## WORK REQUEST
In the listing that follows, locate the line containing "rewrite Z.add_0_l in" and the line containing "first such member;". Retype exactly those two lines and every line between them, and nothing more.
☆ ☆ ☆ ☆ ☆ ☆ ☆
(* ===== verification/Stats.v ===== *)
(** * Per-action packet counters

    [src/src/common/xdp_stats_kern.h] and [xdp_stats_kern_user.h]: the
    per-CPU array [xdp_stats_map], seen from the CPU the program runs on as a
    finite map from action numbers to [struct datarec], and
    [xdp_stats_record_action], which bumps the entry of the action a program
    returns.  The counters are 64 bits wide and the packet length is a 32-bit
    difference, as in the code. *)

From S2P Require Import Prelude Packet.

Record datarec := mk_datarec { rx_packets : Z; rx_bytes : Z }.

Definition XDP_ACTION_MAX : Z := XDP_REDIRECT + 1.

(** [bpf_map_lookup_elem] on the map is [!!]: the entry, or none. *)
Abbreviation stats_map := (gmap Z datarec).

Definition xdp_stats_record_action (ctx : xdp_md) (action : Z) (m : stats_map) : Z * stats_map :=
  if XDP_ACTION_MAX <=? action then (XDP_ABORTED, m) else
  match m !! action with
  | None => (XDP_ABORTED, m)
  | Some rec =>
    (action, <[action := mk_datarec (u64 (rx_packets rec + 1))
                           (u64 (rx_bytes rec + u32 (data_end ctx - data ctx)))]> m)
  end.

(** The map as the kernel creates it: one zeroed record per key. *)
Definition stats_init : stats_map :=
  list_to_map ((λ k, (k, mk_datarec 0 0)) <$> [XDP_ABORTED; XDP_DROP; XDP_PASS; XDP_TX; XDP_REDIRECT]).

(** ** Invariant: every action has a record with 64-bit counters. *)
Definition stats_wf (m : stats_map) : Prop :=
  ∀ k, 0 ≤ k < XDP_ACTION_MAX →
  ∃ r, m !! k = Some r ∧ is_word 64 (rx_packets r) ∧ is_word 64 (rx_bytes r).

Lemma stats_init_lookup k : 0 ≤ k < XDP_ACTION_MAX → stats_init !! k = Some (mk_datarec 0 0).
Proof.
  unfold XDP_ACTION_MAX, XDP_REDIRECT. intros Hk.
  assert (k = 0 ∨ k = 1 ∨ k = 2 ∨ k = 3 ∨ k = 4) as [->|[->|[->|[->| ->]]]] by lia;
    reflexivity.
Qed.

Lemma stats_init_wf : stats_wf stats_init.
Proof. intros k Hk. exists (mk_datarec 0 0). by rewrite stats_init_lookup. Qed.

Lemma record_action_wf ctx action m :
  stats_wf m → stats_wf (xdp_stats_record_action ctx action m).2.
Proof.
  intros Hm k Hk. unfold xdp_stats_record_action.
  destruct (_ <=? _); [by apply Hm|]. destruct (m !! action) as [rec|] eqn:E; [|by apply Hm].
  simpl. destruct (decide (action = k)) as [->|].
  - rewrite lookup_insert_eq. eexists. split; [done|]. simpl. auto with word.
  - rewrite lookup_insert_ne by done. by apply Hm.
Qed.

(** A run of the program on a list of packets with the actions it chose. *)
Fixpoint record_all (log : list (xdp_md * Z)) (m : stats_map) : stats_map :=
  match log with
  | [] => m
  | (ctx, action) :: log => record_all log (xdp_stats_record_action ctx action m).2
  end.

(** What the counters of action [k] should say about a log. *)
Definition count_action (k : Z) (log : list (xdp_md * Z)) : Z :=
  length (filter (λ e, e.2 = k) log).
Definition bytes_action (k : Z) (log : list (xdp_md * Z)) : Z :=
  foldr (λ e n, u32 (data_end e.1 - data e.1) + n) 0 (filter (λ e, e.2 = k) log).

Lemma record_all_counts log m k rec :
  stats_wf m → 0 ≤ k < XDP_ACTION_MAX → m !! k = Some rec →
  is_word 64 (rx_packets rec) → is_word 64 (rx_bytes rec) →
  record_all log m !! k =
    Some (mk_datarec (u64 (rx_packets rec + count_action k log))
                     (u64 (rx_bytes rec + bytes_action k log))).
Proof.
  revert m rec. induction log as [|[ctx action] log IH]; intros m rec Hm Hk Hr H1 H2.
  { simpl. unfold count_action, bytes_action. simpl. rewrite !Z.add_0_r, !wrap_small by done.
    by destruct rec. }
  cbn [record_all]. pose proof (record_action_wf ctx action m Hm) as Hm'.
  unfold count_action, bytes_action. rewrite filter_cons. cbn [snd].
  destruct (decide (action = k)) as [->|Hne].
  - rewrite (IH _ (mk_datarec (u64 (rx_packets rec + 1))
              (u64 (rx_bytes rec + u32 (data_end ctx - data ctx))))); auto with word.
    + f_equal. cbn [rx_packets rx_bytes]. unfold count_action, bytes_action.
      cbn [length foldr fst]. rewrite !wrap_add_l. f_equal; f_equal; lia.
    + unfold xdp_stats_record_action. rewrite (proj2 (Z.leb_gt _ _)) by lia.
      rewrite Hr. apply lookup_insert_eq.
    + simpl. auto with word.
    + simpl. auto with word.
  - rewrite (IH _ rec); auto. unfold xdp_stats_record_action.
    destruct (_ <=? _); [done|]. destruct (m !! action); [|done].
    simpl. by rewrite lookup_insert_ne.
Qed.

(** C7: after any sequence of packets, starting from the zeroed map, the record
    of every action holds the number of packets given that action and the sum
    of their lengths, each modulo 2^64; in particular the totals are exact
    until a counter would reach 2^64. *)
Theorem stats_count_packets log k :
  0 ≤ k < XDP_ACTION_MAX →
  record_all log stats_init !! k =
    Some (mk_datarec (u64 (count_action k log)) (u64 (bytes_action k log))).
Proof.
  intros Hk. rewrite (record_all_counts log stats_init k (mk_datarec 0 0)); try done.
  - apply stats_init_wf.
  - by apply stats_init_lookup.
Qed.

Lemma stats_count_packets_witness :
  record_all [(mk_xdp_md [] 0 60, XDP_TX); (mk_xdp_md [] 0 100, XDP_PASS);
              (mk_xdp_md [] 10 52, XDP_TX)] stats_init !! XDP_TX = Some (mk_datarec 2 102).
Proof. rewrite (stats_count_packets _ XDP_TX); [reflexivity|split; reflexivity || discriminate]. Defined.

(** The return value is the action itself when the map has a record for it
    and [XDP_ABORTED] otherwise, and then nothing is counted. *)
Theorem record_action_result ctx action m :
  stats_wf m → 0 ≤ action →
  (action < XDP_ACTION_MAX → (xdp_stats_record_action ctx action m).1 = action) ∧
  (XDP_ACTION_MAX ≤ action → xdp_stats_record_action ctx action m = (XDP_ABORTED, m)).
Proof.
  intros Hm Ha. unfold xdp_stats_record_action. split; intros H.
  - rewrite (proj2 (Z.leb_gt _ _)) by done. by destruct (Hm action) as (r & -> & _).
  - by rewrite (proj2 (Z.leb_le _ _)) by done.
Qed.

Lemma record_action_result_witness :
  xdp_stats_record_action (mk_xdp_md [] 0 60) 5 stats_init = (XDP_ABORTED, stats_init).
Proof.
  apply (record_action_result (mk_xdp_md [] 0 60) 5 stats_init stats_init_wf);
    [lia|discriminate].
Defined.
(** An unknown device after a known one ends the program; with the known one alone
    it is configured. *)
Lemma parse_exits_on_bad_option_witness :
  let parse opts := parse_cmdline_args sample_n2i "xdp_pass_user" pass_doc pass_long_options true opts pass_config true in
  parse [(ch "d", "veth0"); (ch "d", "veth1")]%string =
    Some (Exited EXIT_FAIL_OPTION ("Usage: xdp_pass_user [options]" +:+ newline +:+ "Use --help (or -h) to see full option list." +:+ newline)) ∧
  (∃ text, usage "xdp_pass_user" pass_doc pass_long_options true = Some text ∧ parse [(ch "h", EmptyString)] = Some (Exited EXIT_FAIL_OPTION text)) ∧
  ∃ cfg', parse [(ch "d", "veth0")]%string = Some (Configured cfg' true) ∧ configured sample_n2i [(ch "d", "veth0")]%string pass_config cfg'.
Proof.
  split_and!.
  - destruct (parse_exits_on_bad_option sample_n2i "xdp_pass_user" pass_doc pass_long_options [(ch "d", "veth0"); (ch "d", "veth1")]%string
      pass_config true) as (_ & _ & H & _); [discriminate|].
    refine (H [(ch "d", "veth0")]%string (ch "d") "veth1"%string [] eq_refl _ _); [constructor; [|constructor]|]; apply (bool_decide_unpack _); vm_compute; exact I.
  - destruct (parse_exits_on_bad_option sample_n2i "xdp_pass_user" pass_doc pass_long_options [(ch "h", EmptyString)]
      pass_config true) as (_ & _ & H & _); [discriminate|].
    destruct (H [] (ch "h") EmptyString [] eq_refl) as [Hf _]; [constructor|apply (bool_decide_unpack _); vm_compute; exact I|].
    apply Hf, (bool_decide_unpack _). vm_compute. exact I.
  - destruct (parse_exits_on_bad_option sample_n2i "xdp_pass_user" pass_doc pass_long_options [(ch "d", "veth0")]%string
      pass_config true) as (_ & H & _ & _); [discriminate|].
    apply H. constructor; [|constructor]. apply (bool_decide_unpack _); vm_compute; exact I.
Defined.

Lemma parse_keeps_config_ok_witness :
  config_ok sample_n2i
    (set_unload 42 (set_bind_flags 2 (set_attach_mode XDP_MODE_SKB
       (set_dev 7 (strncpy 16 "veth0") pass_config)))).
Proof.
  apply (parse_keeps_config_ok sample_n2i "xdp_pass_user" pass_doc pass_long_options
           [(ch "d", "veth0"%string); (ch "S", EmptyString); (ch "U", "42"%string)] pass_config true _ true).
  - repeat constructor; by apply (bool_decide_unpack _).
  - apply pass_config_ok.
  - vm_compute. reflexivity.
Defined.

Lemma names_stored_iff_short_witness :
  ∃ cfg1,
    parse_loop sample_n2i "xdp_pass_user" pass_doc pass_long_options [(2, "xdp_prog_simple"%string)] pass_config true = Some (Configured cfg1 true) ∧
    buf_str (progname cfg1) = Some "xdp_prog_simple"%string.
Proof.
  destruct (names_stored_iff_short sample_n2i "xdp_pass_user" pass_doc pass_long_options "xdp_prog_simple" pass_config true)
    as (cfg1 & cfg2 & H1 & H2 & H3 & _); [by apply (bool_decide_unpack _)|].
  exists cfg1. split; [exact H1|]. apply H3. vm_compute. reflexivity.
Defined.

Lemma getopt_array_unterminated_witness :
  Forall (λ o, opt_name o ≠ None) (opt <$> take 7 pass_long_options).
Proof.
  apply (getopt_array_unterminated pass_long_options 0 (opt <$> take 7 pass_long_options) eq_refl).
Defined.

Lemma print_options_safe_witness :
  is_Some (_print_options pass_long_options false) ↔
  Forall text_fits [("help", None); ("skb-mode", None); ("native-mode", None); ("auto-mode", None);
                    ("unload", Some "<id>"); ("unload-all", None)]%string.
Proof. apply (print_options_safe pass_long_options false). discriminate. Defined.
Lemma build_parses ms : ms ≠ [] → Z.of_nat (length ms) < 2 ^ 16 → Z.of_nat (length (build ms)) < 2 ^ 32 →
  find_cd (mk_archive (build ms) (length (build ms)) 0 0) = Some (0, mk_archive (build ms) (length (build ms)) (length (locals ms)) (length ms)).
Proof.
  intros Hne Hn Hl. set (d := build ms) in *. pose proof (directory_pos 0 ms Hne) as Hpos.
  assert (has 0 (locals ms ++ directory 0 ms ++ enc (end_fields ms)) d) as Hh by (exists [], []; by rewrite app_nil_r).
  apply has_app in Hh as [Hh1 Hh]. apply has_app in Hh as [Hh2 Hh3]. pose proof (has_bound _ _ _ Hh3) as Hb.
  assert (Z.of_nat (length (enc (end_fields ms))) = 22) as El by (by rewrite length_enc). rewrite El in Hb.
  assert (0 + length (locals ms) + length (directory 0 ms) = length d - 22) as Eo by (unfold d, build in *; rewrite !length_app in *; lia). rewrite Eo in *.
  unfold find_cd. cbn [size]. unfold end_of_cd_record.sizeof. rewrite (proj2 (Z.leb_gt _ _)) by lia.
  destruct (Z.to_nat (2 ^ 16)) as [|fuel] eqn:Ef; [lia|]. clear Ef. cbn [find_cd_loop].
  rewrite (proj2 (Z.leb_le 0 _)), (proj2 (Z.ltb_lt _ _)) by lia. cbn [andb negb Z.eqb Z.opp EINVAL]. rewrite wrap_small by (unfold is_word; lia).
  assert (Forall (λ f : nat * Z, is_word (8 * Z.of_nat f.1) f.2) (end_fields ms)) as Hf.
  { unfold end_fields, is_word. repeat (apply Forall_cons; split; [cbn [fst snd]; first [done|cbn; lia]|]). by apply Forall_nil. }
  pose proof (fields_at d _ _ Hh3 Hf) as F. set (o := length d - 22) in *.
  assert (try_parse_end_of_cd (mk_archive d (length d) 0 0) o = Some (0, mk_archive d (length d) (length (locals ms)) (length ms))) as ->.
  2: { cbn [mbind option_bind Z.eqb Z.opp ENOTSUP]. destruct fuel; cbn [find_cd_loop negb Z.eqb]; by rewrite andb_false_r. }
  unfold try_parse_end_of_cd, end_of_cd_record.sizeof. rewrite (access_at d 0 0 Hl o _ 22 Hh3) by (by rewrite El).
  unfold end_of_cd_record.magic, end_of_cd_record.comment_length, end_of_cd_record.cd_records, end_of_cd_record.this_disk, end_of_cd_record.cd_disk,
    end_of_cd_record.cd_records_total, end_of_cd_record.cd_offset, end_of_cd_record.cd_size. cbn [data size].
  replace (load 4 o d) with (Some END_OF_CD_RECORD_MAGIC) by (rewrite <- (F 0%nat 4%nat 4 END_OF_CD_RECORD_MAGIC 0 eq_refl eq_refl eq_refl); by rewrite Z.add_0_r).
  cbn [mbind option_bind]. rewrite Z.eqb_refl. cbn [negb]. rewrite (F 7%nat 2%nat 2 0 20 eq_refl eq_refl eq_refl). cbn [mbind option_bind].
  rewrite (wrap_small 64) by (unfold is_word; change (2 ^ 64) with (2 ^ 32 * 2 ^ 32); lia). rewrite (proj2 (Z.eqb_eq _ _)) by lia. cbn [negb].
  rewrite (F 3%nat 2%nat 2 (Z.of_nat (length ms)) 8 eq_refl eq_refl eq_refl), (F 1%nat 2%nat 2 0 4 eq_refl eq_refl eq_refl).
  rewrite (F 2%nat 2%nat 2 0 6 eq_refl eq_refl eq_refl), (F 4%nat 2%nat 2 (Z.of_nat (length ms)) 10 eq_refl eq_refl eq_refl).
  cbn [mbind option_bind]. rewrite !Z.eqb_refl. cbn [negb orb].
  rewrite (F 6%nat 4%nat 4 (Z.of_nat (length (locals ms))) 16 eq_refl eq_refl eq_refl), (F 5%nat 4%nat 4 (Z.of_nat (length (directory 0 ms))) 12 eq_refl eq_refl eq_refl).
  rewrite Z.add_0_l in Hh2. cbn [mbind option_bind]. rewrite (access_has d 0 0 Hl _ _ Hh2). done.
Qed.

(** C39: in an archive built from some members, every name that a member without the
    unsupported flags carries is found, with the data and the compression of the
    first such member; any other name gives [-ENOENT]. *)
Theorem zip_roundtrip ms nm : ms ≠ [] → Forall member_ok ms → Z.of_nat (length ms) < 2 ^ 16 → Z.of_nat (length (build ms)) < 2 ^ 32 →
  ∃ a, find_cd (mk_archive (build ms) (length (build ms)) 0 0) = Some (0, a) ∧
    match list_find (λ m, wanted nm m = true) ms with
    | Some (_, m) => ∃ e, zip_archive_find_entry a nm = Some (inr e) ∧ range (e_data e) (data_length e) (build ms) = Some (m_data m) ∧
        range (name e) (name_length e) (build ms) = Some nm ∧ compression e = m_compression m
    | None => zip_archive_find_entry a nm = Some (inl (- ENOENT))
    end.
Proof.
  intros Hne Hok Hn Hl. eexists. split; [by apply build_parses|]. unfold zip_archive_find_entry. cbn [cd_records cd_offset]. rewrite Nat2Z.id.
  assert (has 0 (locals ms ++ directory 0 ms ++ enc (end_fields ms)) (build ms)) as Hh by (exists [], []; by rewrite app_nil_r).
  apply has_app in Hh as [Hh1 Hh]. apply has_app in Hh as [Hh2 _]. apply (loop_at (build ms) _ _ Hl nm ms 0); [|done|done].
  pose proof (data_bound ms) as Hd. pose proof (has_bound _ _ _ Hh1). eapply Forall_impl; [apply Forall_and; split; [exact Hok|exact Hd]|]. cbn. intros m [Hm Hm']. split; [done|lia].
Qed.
☆ ☆ ☆ ☆ ☆ ☆ ☆
## WRITTEN ANSWER
  rewrite Z.add_0_l in Hh2. cbn [mbind option_bind]. rewrite (access_has d 0 0 Hl _ _ Hh2). done.
Qed.

(** C39: in an archive built from some members, every name that a member without the
    unsupported flags carries is found, with the data and the compression of the
    first such member; any other name gives [-ENOENT]. *)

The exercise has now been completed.